Was der Smart ed für die Stadt, ist die Brennstoffzellen-A-Klasse für die langen Touren. So der Plan. Allerdings sind da noch einige rote Ampeln vor…

1Brennstoffzellen kommen immer mehr in Mode. GM startete bereits einen weltweiten Feldversuch mit 100 Hydrogen 4 (zehn davon in Berlin). Mercedes hat eine ähnliche Zahl auf der Straße – „weil die Brennstoffzelle die Königsdisziplin der elektrischen Antriebstechnik ist. Sie vereint eine lange Reichweite mit keinerlei Emissionen im Fahrbetrieb“, sagt Christian Mohrdieck, Leiter der Brennstoffzellenentwicklung. Klingt einleuchtend und simpel. Doch die Brennstoffzelle hat noch mit einigen Kinderkrankheiten zu kämpfen: Das Speichern des Wasserstoffs, dessen aufwändige Herstellung, das dünne Tankstellennetz und die teuren Batterien. Doch an all diesen Stellschrauben wird bereits heftig gedreht. 2010 soll es eine B-Klasse mit 136 PS, 400 km Reichweite und einem Verbrauch geben, der etwa 2,9 Liter Diesel/100 km entspricht. Einen Vorgeschmack auf diese Art der grünen Mobilität gibt die „A-Klasse F Cell“. F Cell steht für Fuel Cell, den englischen Begriff für Brennstoffzelle. Das Vehikel fährt sich wie jedes andere E-Auto. Man legt den Automatik-Gang ein und gibt Gas. Auch hier geht es gleich zur Sache, da das volle Drehmoment von 210 Newtonmeter unverzüglich zur Verfügung steht. Die Höchstgeschwindigkeit ist elektronisch auf 140 km/h begrenzt. Mehr wären mit dem 87 PS starken E-Motor durchaus drin.

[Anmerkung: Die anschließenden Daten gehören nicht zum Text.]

(** * AuralForge: the prompt-to-media pipeline of [src/App.jsx]

    A shallow embedding of the pure and the effectful parts of the
    application: the prompt hasher, the parameter mapper, the WAV
    encoder, the master gain envelope, the word-wrap routine and the
    merge driver, with the properties stated about them.

    Conventions.
    - A JavaScript string is the list of its UTF-16 code units
      ([charCodeAt] is list lookup, [+] is [++]).
    - Integer-valued JavaScript numbers are [Z]; the 32-bit and 16-bit
      conversions ([<<], [|], the [DataView] setters) have their
      wrap-around written out.
    - An [ArrayBuffer] is a list of bytes, each a [Z] in [0, 256).
    - Audio samples are finite [Float32Array] values.  They are
      modelled as rationals: a float32 has a 24-bit significand, so its
      products with [0x8000] and [0x7fff] are exact in binary64, and
      the encoder's arithmetic on them is the rational arithmetic.
    - The LFO rate, where binary64 rounding does occur, is computed in
      binary64 ([PrimFloat]); so are the decoded duration and the timer
      delays of the merge driver and the timestamps of the frame
      loops. *)

From Stdlib Require Import ZArith QArith Qround Qabs Qminmax Lia Lqa.
From Stdlib Require Import String Ascii DecimalString.
From Stdlib Require Import Floats.PrimFloat Floats.FloatOps Floats.SpecFloat.
From Stdlib Require Import Numbers.Cyclic.Int63.Uint63.
From stdpp Require Import base tactics option list.

Set Warnings "-inexact-float".
Local Open Scope Z_scope.

(** ** JavaScript strings *)

(** A string is its sequence of UTF-16 code units. *)
Definition jsstring := list Z.

Definition charCode (c : ascii) : Z := Z.of_N (N_of_ascii c).

(** The code units of an ASCII literal of the source. *)
Definition lit (s : string) : jsstring := map charCode (list_ascii_of_string s).

(** ** Prompt hasher *)

Module Hash.

(** [ToInt32]: the signed 32-bit value congruent to [x] modulo [2^32]. *)
Definition toInt32 (x : Z) : Z := (x + 2^31) mod 2^32 - 2^31.

(** [x << k] on 32-bit integers. *)
Definition shl (x k : Z) : Z := toInt32 (Z.shiftl (toInt32 x) k).

(** [x | y] on 32-bit integers. *)
Definition bor (x y : Z) : Z := toInt32 (Z.lor (toInt32 x) (toInt32 y)).

(** One turn of the loop body:
    [hash = (hash << 5) - hash + str.charCodeAt(i); hash |= 0]. *)
Definition step (hash code : Z) : Z :=
  let hash := shl hash 5 - hash + code in
  bor hash 0.

(** [hashString(str)]. *)
Definition hashString (str : jsstring) : Z :=
  let hash := fold_left step str 0 in
  Z.abs hash.

(** The fold the specification describes: [acc = acc*31 + code],
    wrapped to 32-bit two's complement at each step. *)
Definition spec_step (acc code : Z) : Z := toInt32 (acc * 31 + code).

Definition spec_hash (str : jsstring) : Z := Z.abs (fold_left spec_step str 0).

End Hash.

(** ** Parameter mapper (audio part) *)

Module Params.
Import Hash.

(** [%] of JavaScript is the remainder that takes the sign of the
    dividend. *)
Definition jsrem (a b : Z) : Z := Z.rem a b.

(** [const baseFreq = 110 + (hashString(prompt) % 220)]. *)
Definition baseFreq (prompt : jsstring) : Z :=
  110 + jsrem (hashString prompt) 220.

(** [const detuneCents = (hashString(prompt + 'detune') % 200) - 100]. *)
Definition detuneCents (prompt : jsstring) : Z :=
  jsrem (hashString (prompt ++ lit "detune")) 200 - 100.

(** An integer-valued number below [2^63] as a binary64. *)
Definition float_of_Z (z : Z) : float := PrimFloat.of_uint63 (Uint63.of_Z z).

(** [0.1 + k / 100] in binary64. *)
Definition lfoOfIndex (k : Z) : float :=
  (0.1 + float_of_Z k / 100)%float.

(** [lfo.frequency.value = 0.1 + (hashString(prompt + 'lfo') % 30) / 100]. *)
Definition lfoRate (prompt : jsstring) : float :=
  lfoOfIndex (jsrem (hashString (prompt ++ lit "lfo")) 30).

(** The same rate over the rationals. *)
Definition lfoRateQ (prompt : jsstring) : Q :=
  (1 # 10) + inject_Z (jsrem (hashString (prompt ++ lit "lfo")) 30) / 100.

End Params.

(** ** Word wrap *)

Module Wrap.

(** The separator [' ']. *)
Definition space : Z := 32.

(** [text.split(' ')]: the pieces between the separators, in order;
    a text without separator is its own single piece, also when it is
    empty. *)
Fixpoint split (text : jsstring) : list jsstring :=
  match text with
  | [] => [[]]
  | c :: rest =>
      if c =? space then [] :: split rest
      else match split rest with
           | w :: ws => (c :: w) :: ws
           | [] => [[c]]
           end
  end.

(** A string is truthy when it is not empty. *)
Definition truthy (s : jsstring) : bool :=
  match s with [] => false | _ => true end.

(** [a > b] on widths. *)
Definition gt (a b : Q) : bool := negb (Qle_bool a b).

(** The drawing context, as far as the routine uses it:
    [context.measureText(s).width]. *)
Definition Context := jsstring -> Q.

(** The body of [for (let w of words)], on the pair [(lines, current)]. *)
Definition step (maxWidth : Q) (context : Context)
    (st : list jsstring * jsstring) (w : jsstring) : list jsstring * jsstring :=
  let '(lines, current) := st in
  let test := if truthy current then current ++ [space] ++ w else w in
  let width := context test in
  if gt width maxWidth && truthy current
  then (lines ++ [current], w)
  else (lines, test).

(** [wrapText(text, maxWidth, context)]. *)
Definition wrapText (text : jsstring) (maxWidth : Q) (context : Context)
    : list jsstring :=
  let words := split text in
  let '(lines, current) := fold_left (step maxWidth context) words ([], []) in
  let lines := if truthy current then lines ++ [current] else lines in
  take 4 lines.

(** A line fits when it is no wider than [maxWidth], or is one word of
    [words] that alone is wider than [maxWidth]. *)
Definition fits (maxWidth : Q) (context : Context) (words : list jsstring)
    (line : jsstring) : Prop :=
  (context line <= maxWidth)%Q \/ (In line words /\ (maxWidth < context line)%Q).

(** What holds of [(lines, current)] throughout the loop. *)
Definition loopInv (maxWidth : Q) (context : Context) (words : list jsstring)
    (st : list jsstring * jsstring) : Prop :=
  Forall (fun line => line <> [] /\ fits maxWidth context words line) (fst st)
  /\ (snd st = [] \/ fits maxWidth context words (snd st)).

(** A context in which every code unit is ten pixels wide. *)
Definition monospace10 : Context := fun s => inject_Z (10 * Z.of_nat (length s)).

(** The default prompt of the application. *)
Definition defaultPrompt : jsstring :=
  lit "A dark biomechanical lord awakens amidst thunder".

End Wrap.

(** ** Merge driver *)

Module Merge.

(** Callbacks handed to [setTimeout]. *)
Inductive callback :=
| StartSource        (* [() => src.start()] *)
| StopRecorder       (* [() => recorder.stop()] *)
| ScrollToPreview.   (* [() => mergedRef.current?.scrollIntoView(..)] *)

Inductive exn :=
| TypeError          (* a method called on [null] *)
| DecodeError        (* [decodeAudioData] rejected *)
| NotSupportedError  (* a constructor refused its arguments *)
| NotReadableError   (* the bytes of a blob could not be read *)
| InvalidStateError. (* an object was not in the state a call needs *)

(** What the driver asks of the platform, in program order.  The delay
    of a timer is the number handed to [setTimeout]. *)
Inductive effect :=
| NewAudioContext                 (* [new AudioContext()] *)
| ReadArrayBuffer                 (* [audioBlob.arrayBuffer()] *)
| DecodeAudioData                 (* [audioCtx.decodeAudioData(..)] *)
| CreateCanvas (width height : Z) (* [createElement('canvas')], sized, [getContext('2d')] *)
| CreateMediaStreamDestination    (* [audioCtx.createMediaStreamDestination()] *)
| CreateBufferSource              (* [audioCtx.createBufferSource()], [src.buffer = decoded] *)
| ConnectToRecording              (* [src.connect(dest)] *)
| ConnectToSpeakers               (* [src.connect(audioCtx.destination)] *)
| NewMediaStream                  (* [new MediaStream()] *)
| CaptureStream (fps : Z)         (* [canvas.captureStream(fps)] *)
| AddVideoTracks                  (* the video tracks of the canvas added to the stream *)
| AddAudioTracks                  (* the audio tracks of [dest.stream] added to the stream *)
| NewMediaRecorder                (* [new MediaRecorder(stream, { mimeType: .. })] *)
| RecorderStart                   (* [recorder.start()] *)
| RequestAnimationFrame           (* [requestAnimationFrame(draw)] *)
| SetTimeout (cb : callback) (delay : float)
| Alert (msg : string)
| ConsoleError (e : exn)
| SetLoading (l : string)
| SetMergedBlob.

(** A computation logs its effects and ends in a value or in a thrown
    exception. *)
Definition M (A : Type) : Type := list effect * (exn + A).

Definition ret {A} (a : A) : M A := ([], inr a).

Definition bind {A B} (m : M A) (k : A -> M B) : M B :=
  match m with
  | (t, inl e) => (t, inl e)
  | (t, inr a) => let '(t', r) := k a in (t ++ t', r)
  end.

Definition emit (e : effect) : M unit := ([e], inr tt).

Definition throw {A} (e : exn) : M A := ([], inl e).

(** [try { body } catch (e) { handler e } finally { fin }]. *)
Definition tryCatchFinally (body : M unit) (handler : exn -> M unit)
    (fin : M unit) : M unit :=
  let caught :=
    match body with
    | (t, inl e) => let '(t', r) := handler e in (t ++ t', r)
    | (t, inr a) => (t, inr a)
    end in
  match caught with
  | (t, r) => let '(t', r') := fin in
              (t ++ t', match r' with inl e => inl e | inr _ => r end)
  end.

#[export] Instance M_ret : MRet M := @ret.
#[export] Instance M_bind : MBind M := fun A B k m => bind m k.

(** An audio blob is its bytes. *)
Definition Blob := list Z.

(** The browser under the driver: [refuses c] is the exception a call
    of the media and audio interfaces throws, or rejects its promise
    with, when it does not succeed; [decodeAudioData] gives the
    [duration] of the decoded buffer, a binary64 number of seconds, or
    nothing when the bytes cannot be decoded. *)
Record Platform := {
  refuses : effect -> option exn;
  decodeAudioData : Blob -> option float
}.

(** A call that the platform may refuse: a refused call throws and
    leaves no effect. *)
Definition call (p : Platform) (c : effect) : M unit :=
  match refuses p c with
  | Some e => throw e
  | None => emit c
  end.

(** The least integer not below [a / b], for [0 < b]. *)
Definition ceilDiv (a b : Z) : Z := - ((- a) / b).

(** [Math.ceil] on binary64.  Zeros, infinities and NaN are returned
    as they are, and so is a number [m * 2^e] with [0 <= e], an
    integer.  With [e < 0] the result is the least integer not below
    [m * 2^e]; it is at most [2^53], so binary64 holds it exactly.
    The ceiling of a negative number above [-1] is [-0]. *)
Definition mathCeil (x : float) : float :=
  match Prim2SF x with
  | S754_finite s m e =>
      if 0 <=? e then x
      else if s
           then (- of_uint63 (of_Z (- ceilDiv (Z.neg m) (2 ^ (- e)))))%float
           else of_uint63 (of_Z (ceilDiv (Z.pos m) (2 ^ (- e))))
  | _ => x
  end.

Klangfreunde werden die Akustik eines Verbrennungs-Aggregats vermissen. Da könnten Soundfiles Abhilfe schaffen. Auch das Lenkgefühl ist etwas synthetisch, aber auch da dürfte es eine Lösung geben. Die Konstruktion der Langversion der A-Klasse hilft bei der Alltagstauglichkeit. Das komplette Brennstoffzellensystem inklusive des Nickel-Metallhybrid-Akkus und der Wasserstofftanks passen in den Unterboden. Das bedeutet keinerlei Einschränkungen beim Platz im Vergleich zu den orthodoxen A-Klasse-Modellen.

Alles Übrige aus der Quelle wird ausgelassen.